Reducing the Cost of Pre-training Stable Diffusion by 3.7x with Anyscale

By Yunxuan Xiao and Hao Chen   

Stable Diffusion, one of the most popular open source models, is known for its ability to generate highly detailed and creative images based on text prompts, making it a pivotal tool in AI-driven art and design. However, without solid training infrastructure and expertise, pre-training would take a prohibitively long time with unnecessarily large costs.

In this blog post, we introduce an advanced pre-training solution for Stable Diffusion v2 models, leveraging the power of the Ray and Anyscale Platform to enhance scalability and cost efficiency.  

In summary, 

  • We pre-trained the Stable Diffusion v2 model on a massive dataset of ~2 billion images for under $40,000.

  • We eliminated preprocessing bottlenecks with Ray Data, boosting training throughput by 30%.

  • We further apply system and algorithm optimizations to reduce training costs by 3x compared to baseline methods.

This is the first blog in the three-pieces series.
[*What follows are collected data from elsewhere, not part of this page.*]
Lemma wp_release_handler h s acc L w r t :
  closing {[h]} acc L w r t -> handlers w !! h = Some s ->
  wp (drop_pointer h) (returns (fun _ w' t' => closing ∅ acc L w' r t')) w t.
Proof.
  intros Hcl Hs. unfold drop_pointer. do 2 wp_step. destruct (referenced h w) eqn:Href.
  { wp_step. simpl. by eapply closing_kept. }
  pose proof Hcl as [C1 C2 C3 C4 C5 C6 C7 C8 C9 C10 C11].
  pose proof (referenced_spec _ _ _ C1 Href) as Hu. set (p := _peer (acceptor w)) in *.
  assert (Hsz : base.size (handlers w) = S (base.size (delete h (handlers w)))).
  { rewrite map_size_delete_Some by (by eexists). destruct (base.size (handlers w)) eqn:E0; [|done].
    apply map_size_empty_inv in E0. by rewrite E0, lookup_empty in Hs. }
  set (k := ((if acc then 1 else 0) + base.size (delete h (handlers w)))%nat).
  assert (Hk : owners acc w = S k) by (unfold owners, k; rewrite Hsz; lia).
  rewrite Hk in C7. change (peers (sproc w) = peers_of p (S k)) in C7.
  unfold held_by in C11. rewrite Hk in C11. simpl in C11.
  apply wp_bind. eapply wp_on_object; [done|].
  set (L' := L ⊎ ((if acc then {[+ REp (_ep (acceptor w)) +]} else ∅) ⊎
    (if (k =? 0)%nat then ∅ else {[+ RPeer p +]})) ⊎ owned_all (delete h (handlers w))).
  eapply wp_mono; [apply (wp_destroy_handler L' p k); [by eapply C5 | by rewrite C7; apply lookup_singleton_eq|]|].
  { rewrite C7, peers_of_last, C11, (owned_all_delete h s) by (done || apply C2). fold p. unfold L'.
    f_equal. destruct (k =? 0)%nat; multiset_solver. }
  intros [[]| |] x' t'; simpl; [|done..]. intros [Hd HL]. wp_step. simpl.
  rewrite delete_insert_eq. pose proof Hd as [D1 D2 D3 D4 D5 D6].
  split; simpl; try done.
  - by rewrite D1.
  - eapply destroyed_heap; [exact Hd | done].
  - intros h' s' [_ ?]%lookup_delete_Some. eauto.
  - exact (handlers_destroyed _ _ _ _ _ _ _ _ C5 C6 Hs C3 Hd).
  - intros h1 h2 s1 s2 [_ ?]%lookup_delete_Some [_ ?]%lookup_delete_Some. eauto.
  - rewrite D2, (ho_peer _ _ _ _ (C5 h s Hs)). fold p. rewrite C7. by apply peers_of_drop, C2.
  - intros fd n e He. destruct (C8 _ _ _ He) as [?|[s' Hs']]; [by left | right].
    rewrite lookup_delete_ne; [by eexists|]. intros Heq. by apply (Hu _ _ _ He).
  - intros Hacc _ Hu'. destruct (decide (acceptor_ptr w = h)) as [Heq|Hne].
    + by apply (C4 h s Hs).
    + apply C9; [done | set_solver | done].
  - intros h' s' [Hne Hs']%lookup_delete_Some _. eapply C10; [done | set_solver].
Qed.

Lemma wp_release_acceptor L w r t :
  closing {[acceptor_ptr w]} true L w r t ->
  wp (release (acceptor_ptr w)) (returns (fun _ w' t' => exists acc, closing ∅ acc L w' r t')) w t.
Proof.
  intros Hcl. unfold release. do 2 wp_step. rewrite Z.eqb_refl.
  destruct (referenced (acceptor_ptr w) w) eqn:Href.
  { wp_step. exists true. by eapply closing_kept. }
  pose proof Hcl as [C1 C2 C3 C4 C5 C6 C7 C8 C9 C10 C11].
  pose proof (referenced_spec _ _ _ C1 Href) as Hu. set (p := _peer (acceptor w)) in *.
  set (k := base.size (handlers w)). change (owners true w) with (S k) in C7.
  change (peers (sproc w) = peers_of p (S k)) in C7.
  unfold held_by in C11. change (owners true w) with (S k) in C11. simpl in C11. fold p in C11.
  set (L' := L ⊎ (if (k =? 0)%nat then ∅ else {[+ RPeer p +]}) ⊎ owned_all (handlers w)).
  apply wp_zoom. simpl. set (x := {| this := acceptor_ptr w |}).
  eapply wp_mono; [apply wp_and; [apply (wp_acceptor_end x t L') | apply (acceptor_end_fds x t)]|].
  - intros _. simpl. fold p. rewrite C7. exists k. apply lookup_singleton_eq.
  - simpl. fold p. rewrite C7, peers_of_last, C11 by apply C2. unfold L', owned_ep.
    rewrite (proj2 (Z.eqb_neq _ _) (proj2 C2)). f_equal. destruct (k =? 0)%nat; multiset_solver.
  - intros [[]| |] x' t'; simpl; [|by intros [[] _]..]. intros ((HL & ->) & Hq & Hf).
    exists false. split; simpl; try done.
    + intros h s Hs. eapply handler_ok_frame; [by eapply C5 | done | done |
        by apply quiet_outstanding | by eapply extends_prefix |].
      intros fd u Hfd Hs'. apply Hf; [done|]. by destruct Hs' as [-> | ->].
    + fold p. rewrite C7. by apply peers_of_drop, C2.
    + intros fd n e He. destruct (C8 _ _ _ He) as [[_ Heq]|?]; [|by right].
      by destruct (Hu _ _ _ He).
    + intros h s Hs _. eapply C10; [done|]. intros Hin%elem_of_singleton. by eapply C4.
    + rewrite HL. unfold L', held_by. simpl. change (owners false _) with k. f_equal. multiset_solver.
Qed.

(** The whole table. *)
Lemma wp_clear_table fds acc L w r t :
  closing ∅ acc L w r t -> (forall fd, is_Some (event_table r !! fd) -> fd ∈ fds) ->
  wp (clear_table fds) (returns (fun _ w' t' => exists acc' r', closing ∅ acc' L w' r' t' /\
    event_table r' = ∅)) w t.
Proof.
  revert acc w r t. induction fds as [|fd fds IH]; intros acc w r t Hcl Hcov; simpl.
  { wp_step. exists acc, r. split; [done|]. apply map_empty. intros fd.
    destruct (event_table r !! fd) eqn:E0; [|done]. specialize (Hcov fd). rewrite E0 in Hcov.
    by destruct (not_elem_of_nil fd); apply Hcov. }
  do 2 wp_step. rewrite (cl_reactor _ _ _ _ _ _ Hcl).
  destruct (event_table r !! fd) as [[n e]|] eqn:He.
  2: { do 2 wp_step. eapply IH; [done|]. intros fd' Hfd'. specialize (Hcov fd' Hfd').
       apply elem_of_cons in Hcov as [->|]; [|done]. rewrite He in Hfd'. by destruct Hfd'. }
  pose proof (closing_erase _ _ _ _ _ _ _ _ Hcl He) as Hcl1. simpl in Hcl1.
  set (r1 := set_table _ r) in *. apply wp_bind. do 2 wp_step.
  assert (Hcov1 : forall fd', is_Some (event_table r1 !! fd') -> fd' ∈ fds).
  { intros fd' [x Hx]. simpl in Hx. apply lookup_delete_Some in Hx as [Hne Hx].
    specialize (Hcov fd' ltac:(by eexists)). apply elem_of_cons in Hcov as [->|]; done. }
  assert (Hrel : wp (release (eh_handler e)) (returns (fun _ w' t' => exists acc',
    closing ∅ acc' L w' r1 t')) (set_reactor (Some r1) w) t).
  { destruct (cl_entries _ _ _ _ _ _ Hcl _ _ _ He) as [[-> Heq]|[s Hs]].
    - rewrite Heq in Hcl1 |- *. by apply (wp_release_acceptor L (set_reactor (Some r1) w)).
    - unfold release. do 2 wp_step.
      rewrite (proj2 (Z.eqb_neq _ _) (cl_addresses _ _ _ _ _ _ Hcl1 _ _ Hs)).
      eapply wp_mono; [by eapply (wp_release_handler _ s acc L)|].
      intros [[]| |] w' t'; simpl; [|done..]. intros ?. by exists acc. }
  eapply wp_mono; [exact Hrel|]. intros [[]| |] w' t'; simpl; [|done..]. intros [acc' Hcl']. by eapply IH.
Qed.

(** The unordered map hands out all its entries. *)
Definition visits_all (order : gmap Z (Z * EventHandle) -> list Z) : Prop :=
  forall m fd, is_Some (m !! fd) -> fd ∈ order m.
Check the Definitive Guides with Ray series on:

LinkStable Diffusion Primer

Pre-training data flow of Stable Diffusion Model
Figure 1: Pre-training data flow of Stable Diffusion Model. The VAE Encoder and Text Encoder are frozen during training.

Stable Diffusion is a conditional generation model that generates high-quality images from textual prompts. Figure 1 illustrates its training pipeline:

  • A pre-trained VAE and a text encoder(OpenCLIP-ViT/H) encodes the input images and text prompts. 
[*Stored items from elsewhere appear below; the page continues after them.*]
(** The connection request, made with a configuration that is deleted again. *)
Lemma wp_client_request L h addr port (x : Ctx Client) t (Q : outcome Z -> Ctx Client -> trace -> Prop) :
  let p := _peer (cl_base (handler (self x))) in
  assembling L h x t ->
  (forall e t', assembling L h x t' -> Q (Throw e) x t') ->
  (forall req t', assembling (L ⊎ {[+ RReq req +]}) h x t' -> outstanding (QReq req) t' = ∅ ->
     Q (Ret req) x t') ->
  wp (new_request p addr port) Q x t.
Proof.
  intros p Ha Hthrow Hok.
  unfold new_request, rpma_conn_cfg_new, rpma_conn_cfg_set_sq_size, rpma_conn_cfg_set_rq_size,
    rpma_conn_cfg_set_cq_size, rpma_conn_req_new, rpma_conn_cfg_delete.
  pose proof (am_ledger _ _ _ _ Ha) as HL. fold p in HL.
  set (Lo := L ⊎ owned_peer p ⊎ owned_ch _) in HL. do 3 wp_step. destruct a as [ret cfg]. wp_step.
  destruct (ret =? 0) eqn:Hret; cbn [negb].
  2: { wp_step. apply Hthrow. eapply assembling_calls; [done | by apply extends_snoc|].
       apply ledger_neutral; try done. simpl. by rewrite Hret. }
  bools. subst ret. change (out_on_success 0 cfg NULL) with cfg.
  assert (HL1 : ledger (t ++ [Ev C_conn_cfg_new (0, cfg)]) = Some (Lo ⊎ {[+ RCfg cfg +]})).
  { by eapply ledger_acquire. }
  do 9 wp_step. match goal with |- context[Ev (C_conn_req_new _ _ _ _) ?x] => destruct x as [ret req] end. wp_step. set (t5 := (_ ++ _) ++ [Ev (C_conn_req_new _ _ _ _) _]).
  assert (HL5 : ledger t5 = Some (Lo ⊎ {[+ RCfg cfg +]} ⊎ (if ret =? 0 then {[+ RReq req +]} else ∅))).
  { assert (Hu : Forall (.∈ Lo ⊎ {[+ RCfg cfg +]}) (uses (C_conn_req_new p addr port cfg))).
    { simpl. apply Forall_app. split; apply Forall_nonnull; intros Hn; [|multiset_solver].
      unfold Lo. rewrite (owned_peer_some p Hn). multiset_solver. }
    unfold t5. destruct (ret =? 0) eqn:Hret; [apply ledger_acquire|rewrite gmultiset_disj_union_right_id; apply ledger_use];
      try done; try (by repeat ledger_step); simpl; by rewrite Hret. }
  assert (Hout5 : forall q, outstanding q t5 = if decide (QReq req = q /\ ret = 0) then ∅ else outstanding q t).
  { intros q. unfold t5. rewrite outstanding_conn_req_new. simpl.
    by rewrite !outstanding_other. }
  assert (Hpre : t `prefix_of` t5) by (unfold t5; rewrite <-!app_assoc; by eexists).
  clearbody t5. do 4 wp_step. set (t6 := t5 ++ [Ev (C_conn_cfg_delete _) _]).
  assert (HL6 : ledger t6 = Some (Lo ⊎ (if ret =? 0 then {[+ RReq req +]} else ∅))).
  { eapply ledger_release; try done. rewrite HL5. f_equal. multiset_solver. }
  assert (Ha6 : forall L', ledger t6 = Some (L' ⊎ owned_peer p ⊎ owned_ch (cl_base (handler (self x)))) ->
    assembling L' h x t6).
  { intros L' HL'. destruct Ha as [Ht Hd Hq Hconn Hh Hp _]. split; try done.
    - unfold t6. rewrite outstanding_other, Hout5, decide_False by done || (by intros [? _]). done.
    - eapply conn_inv_prefix; [done|]. etrans; [done|]. by eexists. }
  assert (Hout6 : ret = 0 -> outstanding (QReq req) t6 = ∅).
  { intros Hr. unfold t6. rewrite outstanding_other, Hout5 by done. by rewrite decide_True. }
  clearbody t6. destruct (ret =? 0) eqn:Hret; cbn [negb]; wp_step.
  - bools. subst ret. apply Hok; [apply Ha6; rewrite HL6; f_equal; unfold Lo; multiset_solver|].
    by apply Hout6.
  - apply Hthrow, Ha6. rewrite HL6. f_equal. unfold Lo. multiset_solver.
Qed.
  • A trainable U-Net model learns the diffusion process with the image latents and text embeddings. 

  • The loss is calculated based on the input noise and the noise predicted by the U-Net.

  • The model is pre-trained on 256x256 images(Phase 1) and then on 512x512 images(Phase 2).

Despite the impressive generation quality, baseline pre-trained Stable Diffusion models [1] might not always be suitable for commercial use. One concern involves the pre-training datasets, which could introduce potential biases[2] or contain illegal or copyrighted contents[3, 4]. To guarantee model consistency, fairness, and avoid ethical and legal issues, many organizations choose to pre-train their own models with carefully curated datasets.

LinkChallenges in Stable Diffusion Pre-training

Baseline pre-training requires over 200,000 A100 GPU hours on billions of images [5]. This highlights the inherent challenges of pre-training due to its large-scale and computationally intensive nature. There are 3 main factors can severely hinder training efficiency:

  • Bottlenecks on Data preprocessing. Complex preprocessing logic for Stable Diffusion, especially image and text encoder inference, is computationally expensive and competes with the U-Net model for precious GPU resources.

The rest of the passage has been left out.